FAITS, PROCEDURE ET PRETENTIONS DES PARTIES :

Suivant acte d'huissier en date du 17 juin 2013, M. [A] [Q] a fait assigner devant le tribunal de grande instance de Grasse la SCP [U], en qualité d'étude notariale en charge de la succession de [T] [H], la SCP [H] [X] et la Mutuelle du Mans Assurances IARD pour voir retenir la responsabilité contractuelle, et subsidiairement quasi-contractuelle, de [T] [H], notaire, et de la SCP [H] [X] à raison du dépôt de garantie de 100 000 francs effectué le 9 avril 1991 puis du second dépôt effectué le 9 avril 2009, pour manquement à leurs obligations de dépositaire et de conseil, dire que, quel que soit le régime de responsabilité retenu, la prescription n'est pas acquise et obtenir en tout état de cause la condamnation in solidum des défendeurs à lui verser:

- la somme de 100 000 francs, soit 15 244,90 euros assortie des intérêts au taux légal à compter du 9 avril 1991 ou à défaut à compter de la demande de restitution et du refus des notaires par courrier du 13 décembre 2011, ou encore plus subsidiairement à compter de l'assignation,

- la somme de 225 000 euros à titre de dommages et intérêts,

- celle de 10 000 euros sur le fondement de l'article 700 du code de procédure civile, outre les dépens.
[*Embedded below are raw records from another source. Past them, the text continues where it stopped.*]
(** [sum += w * img(q)[c]] *)
Definition accumulate (img : ImageView P) (c : nat) (sum : accum)
    (wq : Q * Vector2i) : option accum :=
  match chan_at img (vx (snd wq)) (vy (snd wq)) c with
  | Some v => Some (accum_add sum (fst wq) v)
  | None => None
  end.

(** The body of the innermost loop: channel [c] of the pixel at [p] becomes
    the weighted sum of its eight neighbours. *)
Definition convolve (c : nat) (img : ImageView P) (p : Vector2i)
  : option (ImageView P) :=
  match foldM (accumulate img c) (stencil p) accum_zero with
  | Some sum =>
      match iv_get img (vx p) (vy p) with
      | Some old => iv_set img (vx p) (vy p) (set_channel old c (accum_store sum))
      | None => None
      end
  | None => None
  end.

(** One sweep over the processing order. *)
Definition sweep (order : list Vector2i) (c : nat) (img : ImageView P)
  : option (ImageView P) :=
  foldM (convolve c) order img.

(** The number of sweeps, [10*max_distance*max_distance]. *)
Definition sweep_count (max_distance : Z) : nat :=
  Z.to_nat (10 * max_distance * max_distance).

(** The branch [if (m_use_grassfire)] of the task: distance field, order,
    and the sweeps of every channel in turn. *)
Definition diffusion (cropped_copy : ImageView P) (mask : ImageView Z) (w h : Z)
  : option (ImageView P) :=
  let distance := grassfire mask in
  let max_distance := max_pixel_value distance in
  let order := processing_order distance max_distance w h in
  foldM (fun img c => iterM (sweep_count max_distance) (sweep order c) img)
    (seq 0 num_channels) cropped_copy.

(** The other branch: every pixel of the blob takes the default value. *)
Definition flat_fill (cropped_copy : ImageView P) (blob : list Vector2i)
    (default_inpaint_val : P) : option (ImageView P) :=
  foldM (fun img p => iv_set img (vx p) (vy p) default_inpaint_val) blob cropped_copy.
Definition constructor (attribute' : option AttributeArg) (type' : option TouchTypes)
    (continuous' : option bool) (minimum' sensibility' iterationLimit' : option Q)
    : Config :=
  let sel :=
    match attribute' with
    | None => ("tss", HasAttribute)
    | Some AttrNull => ("", ByScrollability)
    | Some (AttrName s) =>
        match s with
        | String "."%char rest => (rest, ClassListContains)
        | String "#"%char rest => (rest, IdEquals)
        | _ => (s, HasAttribute)
        end
    end in
  {| attribute := fst sel;
     isScrollableBody := snd sel;
     continuous := default true continuous';
     iterationLimit := default 50%Q iterationLimit';
     minimum := default 25%Q minimum';
     sensibility := default 1%Q sensibility';
     type := default BOTH type' |}.

Definition MOVEMENT_STEPS : Q := 20.
Definition STOP_DELAY : Q := 1.
Definition TIME_MULTIPLIER : Q := 8 # 1000.
Definition ZERO_THRESHOLD : Q := 200.

(** ** Scrollable-surface detection *)

Record Scrollability : Type := mkScrollability { sx : bool; sy : bool }.

Definition overflowAllows (v : string) : bool :=
  String.eqb v "auto" || String.eqb v "scroll" || String.eqb v "overlay".

(** [getScrollability]: the result together with the DOM reads performed.
    The extents of an axis are read only when its overflow allows scrolling
    ([&&] short-circuits). *)
Definition getScrollability (element : Element) : Scrollability * list DomRead :=
  if negb (instanceofHTMLElement element) then
    ({| sx := false; sy := false |}, [])
  else
    let overflowXAllows := overflowAllows (overflowX element) in
    let overflowYAllows := overflowAllows (overflowY element) in
    let x := overflowXAllows && (clientWidth element + 1 <? scrollWidth element)%Z in
    let y := overflowYAllows && (clientHeight element + 1 <? scrollHeight element)%Z in
    ({| sx := x; sy := y |},
     [ReadComputedStyle (uid element)]
       ++ (if overflowXAllows
           then [ReadScrollWidth (uid element); ReadClientWidth (uid element)]
           else [])
       ++ (if overflowYAllows
           then [ReadScrollHeight (uid element); ReadClientHeight (uid element)]
           else [])).

(** [element.hasAttribute(name)] in an HTML document: on an element of the
    HTML namespace (an [HTMLElement]) the name is put in ASCII lower case
    before it is compared with the names of the attributes; on any other
    element it is compared as it is. *)
Definition asciiLowerCase (c : ascii) : ascii :=
  let n := nat_of_ascii c in
  if ((65 <=? n) && (n <=? 90))%nat then ascii_of_nat (n + 32) else c.

Fixpoint toAsciiLowerCase (s : string) : string :=
  match s with
  | EmptyString => EmptyString
  | String c rest => String (asciiLowerCase c) (toAsciiLowerCase rest)
  end.

Definition hasAttribute (element : Element) (qualifiedName : string) : bool :=
  let name := if instanceofHTMLElement element then toAsciiLowerCase qualifiedName
              else qualifiedName in
  existsb (String.eqb name) (attributes element).

Section Detection.

Variable cfg : Config.

Definition isScrollable (element : Element) : bool :=
  match isScrollableBody cfg with
  | HasAttribute => hasAttribute element (attribute cfg)
  | ClassListContains => existsb (String.eqb (attribute cfg)) (classList element)
  | IdEquals => String.eqb (id element) (attribute cfg)
  | ByScrollability =>
      let scrollability := fst (getScrollability element) in
      match type cfg with
      | BOTH => sx scrollability || sy scrollability
      | HORIZONTAL => sx scrollability
      | VERTICAL => sy scrollability
      end
  end.

(** [findScrollable] on a non-null start element: the recursion follows
    [parentElement]. *)
Fixpoint findScrollableFrom (startElement : Element) (iteration : Q)
    : option Element :=
  if isScrollable startElement then Some startElement
  else if Qgtb iteration (iterationLimit cfg) then None
  else match parentElement startElement with
       | Some p => findScrollableFrom p (iteration + 1)
       | None => None
       end.

Definition findScrollable (startElement : option Element) (iteration : Q)
    : option Element :=
  match startElement with
  | None => None
  | Some e => findScrollableFrom e iteration
  end.

End Detection.
(** C10: a message whose target, the raw string that the handler looks up,
    finds no channel in the channel dict -- a message sent to the bot
    itself, or to a name that is no channel of the roster or is not spelled
    as its key -- leaves every channel object, hence every [message_log],
    as it was.  The event is logged all the same and passed to module
    dispatch: the handler is the log call followed by dispatch.  With a
    database the event is one more row of the event log and dispatch runs
    from there; a message sent to the bot itself then calls the handler of
    each listening module of which a command is the first word.  Without a
    database the handler does what the file logger does, and a line that
    the logger can write is in the file. *)
Theorem C10_unknown_target_keeps_message_logs (b : Bot) (e : Event) :
  dmem_raw (target e) (SeshetBot.channels b) = false ->
  SeshetBot.store (exec (on_message strftime expanduser dirname e) b)
  = SeshetBot.store b
  /\ on_message strftime expanduser dirname e b
     = (self_log strftime expanduser dirname "privmsg" (source e)
                 (message e) (target e) "" "" ;;
        self_run_modules e ;;
        ret tt) b
  /\ (forall d,
         SeshetBot.db b = Some d ->
         let row := mkRow "privmsg" (SeshetBot.now b) (source e) (target e)
                          (message e) "" "" in
         let logged :=
           SeshetBot.set_db (Some (mkDB (event_log d ++ [row]) (modules d)))
                            (SeshetBot.set_now (S (SeshetBot.now b)) b) in
         on_message strftime expanduser dirname e b
         = (run_modules e ;; ret tt) logged
         /\ SeshetBot.db (exec (on_message strftime expanduser dirname e) b)
            = Some (mkDB (event_log d ++ [row]) (modules d)))
  /\ (forall d m cmds token rest h,
         SeshetBot.db b = Some d ->
         PyStr.mem (command e) message_commands = true ->
         target e = SeshetBot.nickname b ->
         PyStr.startswith (target e) "#" = false ->
         PyStr.split (PyStr.lower (message e)) = token :: rest ->
         Forall (fun m' => commands m' <> None) (modules d) ->
         m ∈ modules d -> enabled m = true ->
         PyStr.mem (command e) (event_types m) = true ->
         PyStr.mem (SeshetBot.nickname b) (enicks m) = true ->
         commands m = Some cmds ->
         first_match (cmd_prefix m) token cmds = Some h ->
         outcome (on_message strftime expanduser dirname e) b = Ok tt
         /\ exists new,
              SeshetBot.calls (exec (on_message strftime expanduser dirname e)
                                    b)
              = SeshetBot.calls b ++ new
              /\ (h, e) ∈ new)
  /\ (SeshetBot.db b = None ->
      on_message strftime expanduser dirname e b
      = _log_to_file strftime expanduser dirname "privmsg" (source e)
                     (message e) (target e) "" "" b)
  /\ (SeshetBot.db b = None ->
      forall date_fmt time_fmt short_fmt long_fmt fmt path line,
        dget "date_fmt" (SeshetBot.locale b) = Some date_fmt ->
        dget "time_fmt" (SeshetBot.locale b) = Some time_fmt ->
        dget "short_datetime_fmt" (SeshetBot.locale b) = Some short_fmt ->
        dget "long_datetime_fmt" (SeshetBot.locale b) = Some long_fmt ->
        dget "privmsg" (SeshetBot.log_formats b) = Some fmt ->
        let today := SeshetBot.now b in
        let target' :=
          if PyStr.eqb (target e) (SeshetBot.nickname b)
          then source e else target e in
        let locals :=
          [("self", SeshetBot.self_str b); ("etype", "privmsg");
           ("source", source e); ("msg", message e); ("target", target');
           ("hostmask", ""); ("params", "");
           ("today", str_datetime strftime today);
           ("date", strftime date_fmt today);
           ("time", strftime time_fmt today);
           ("datetime_s", strftime short_fmt today);
           ("datetime_l", strftime long_fmt today)] in
        format (SeshetBot.log_file b) locals = Some path ->
        dirname (expanduser path) <> "" ->
        format fmt (locals ++ [("file_path", expanduser path);
                               ("file_dir", dirname (expanduser path))])
        = Some line ->
        outcome (on_message strftime expanduser dirname e) b = Ok tt
        /\ SeshetBot.files (exec (on_message strftime expanduser dirname e) b)
           = SeshetBot.files b
             ++ [(expanduser path, String.append line newline)]).
Proof.
  intros Hmem.
  pose proof (on_message_unknown_run b e Hmem) as Heq.
  assert (Hdb : forall d,
             SeshetBot.db b = Some d ->
             on_message strftime expanduser dirname e b
             = (run_modules e ;; ret tt)
                 (SeshetBot.set_db
                    (Some (mkDB (event_log d
                                 ++ [mkRow "privmsg" (SeshetBot.now b)
                                           (source e) (target e) (message e)
                                           "" ""])
                                (modules d)))
                    (SeshetBot.set_now (S (SeshetBot.now b)) b))).
  { intros d Hd. rewrite Heq.
    erewrite bind_run by (by apply (self_log_db _ _ _ _ d)).
    unfold self_run_modules, this. unfold bind at 1 2. cbn [gets].
    reflexivity. }
  assert (Hfile : SeshetBot.db b = None ->
             on_message strftime expanduser dirname e b
             = _log_to_file strftime expanduser dirname "privmsg" (source e)
                            (message e) (target e) "" "" b).
  { intros Hd. rewrite Heq.
    pose proof (self_log_grows strftime expanduser dirname "privmsg"
                  (source e) (message e) (target e) "" "" b) as Hnone.
    unfold log_grows in Hnone. rewrite Hd in Hnone. unfold exec in Hnone.
    assert (Hsl : self_log strftime expanduser dirname "privmsg" (source e)
                           (message e) (target e) "" "" b
                  = _log_to_file strftime expanduser dirname "privmsg"
                                 (source e) (message e) (target e) "" "" b)
      by (unfold self_log, this, bind, gets; rewrite Hd; reflexivity).
    unfold bind at 1. rewrite Hsl in *.
    destruct (_log_to_file _ _ _ _ _ _ _ _ _ b) as [[[]|x] b1];
      cbn [snd] in Hnone; [|reflexivity].
    unfold self_run_modules, this, bind, gets. rewrite Hnone. reflexivity. }
  split; [|split; [exact Heq|split; [|split; [|split; [exact Hfile|]]]]].
  - unfold exec. rewrite Heq.
    assert (Hk : keeps (same roster)
              (self_log strftime expanduser dirname "privmsg" (source e)
                 (message e) (target e) "" "" ;;
               self_run_modules e ;; ret tt)).
    { keeps_auto. }
    specialize (Hk b). unfold same, roster, exec in Hk.
    injection Hk as _ _ Hs. exact Hs.
  - intros d Hd row logged. split; [by apply Hdb|].
    unfold exec. rewrite (Hdb d Hd). fold row. fold logged.
    assert (Hk : keeps (same SeshetBot.db) (run_modules e ;; ret tt)).
    { pose proof (self_run_modules_keeps_db e) as Hs.
      intros s. specialize (Hs s). unfold same, exec in *.
      unfold self_run_modules, this in Hs. unfold bind at 1 in Hs.
      cbn [gets] in Hs. unfold bind.
      destruct (SeshetBot.db s) eqn:Hds.
      - destruct (run_modules e s) as [[ev|x] s']; exact Hs.
      - unfold run_modules, this, bind, gets. rewrite Hds. exact Hds. }
    specialize (Hk logged). unfold same, exec in Hk. rewrite Hk.
    reflexivity.
  - intros d m cmds token rest h Hd Hcmd Htarget Hq Hsplit Himp Hm Hen Hty
           Hnick Hcmds Hfirst.
    unfold outcome, exec. rewrite (Hdb d Hd).
    match goal with
    | |- context [bind (run_modules e) _ ?s] => set (logged := s)
    end.
    destruct (run_modules_direct logged
                (mkDB (event_log d
                       ++ [mkRow "privmsg" (SeshetBot.now b) (source e)
                                 (target e) (message e) "" ""])
                      (modules d))
                e m cmds token rest h)
      as (new & b' & Hrun & Hcalls & _ & Hin); try assumption;
      try reflexivity.
    erewrite bind_run by exact Hrun. cbn [ret fst snd].
    split; [reflexivity|]. exists new. split; [exact Hcalls | exact Hin].
  - intros Hd date_fmt time_fmt short_fmt long_fmt fmt path line
           Hdf Htf Hsf Hlf Hfmt today target' locals Hpath Hdir Hline.
    unfold outcome, exec. rewrite (Hfile Hd).
    rewrite (log_to_file_writes strftime expanduser dirname b "privmsg"
               (source e) (message e) (target e) "" "" date_fmt time_fmt
               short_fmt long_fmt fmt path line Hdf Htf Hsf Hlf Hfmt);
      try assumption.
    + split; reflexivity.
    + cbn [andb]. unfold PyStr.mem.
      rewrite bool_decide_eq_true_2 by (apply elem_of_cons; by left).
      rewrite andb_true_r. exact Hpath.
    + unfold PyStr.mem.
      rewrite bool_decide_eq_true_2 by (apply elem_of_cons; by left).
      rewrite andb_true_r. exact Hline.
Qed.
End UnknownTarget.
MM. [I] et [U] [A] et Mme [M] [R] sont intervenus volontairement à l'instance en leur qualité de légataires universels à concurrence de l'actif net de la succession de [T] [H] et ont conclu aux côtés de la SCP [H] [X] et de la Mutuelle du Mans Assurances IARD en soulevant la prescription de l'action et l'irrecevabilité de M. [A] [Q] sur le fondement de l'article 31 du code de procédure civile pour défaut de qualité à agir et en concluant subsidiairement au rejet des demandes au fond.

Par jugement du 5 janvier 2016, le tribunal de grande instance de Grasse a :

- donné acte à MM. [I] et [U] [A] et Mme [M] [R] de leur intervention volontaire en leur qualité de légataires universels à concurrence de l'actif net de la succession de [T] [H],

- dit que l'action engagée par M. [A] [Q] n'est pas prescrite,

- déclaré l'action de M. [A] [Q] irrecevable pour défaut de qualité à agir,

- condamné M. [A] [Q] à verser à MM. [I] et [U] [A] et Mme [M] [R] pris enleur qualité de légataires universels à concurrence de l'actif net de la succession de [T] [H] et à la SCP [H] [X] une somme de 2 500 euros sur le fondement de l'article 700 du code de procédure civile, outre les dépens.

Il a retenu, sur la prescription, que ce sont les dispositions de l'article 2270-1 ancien du code civil qui s'appliquent, la responsabilité du notaire étant engagée sur le fondement délictuel, et que la manifestation du dommage n'était pas antérieure à la date du 13 décembre 2011, date à laquelle la SCP [H] [X] a avisé M. [A] [Q] de ce qu'elle ne détenait plus la somme de 100 000 francs dont il sollicitait la restitution, de sorte que l'action engagée le 17 juin 2013 n'était pas prescrite.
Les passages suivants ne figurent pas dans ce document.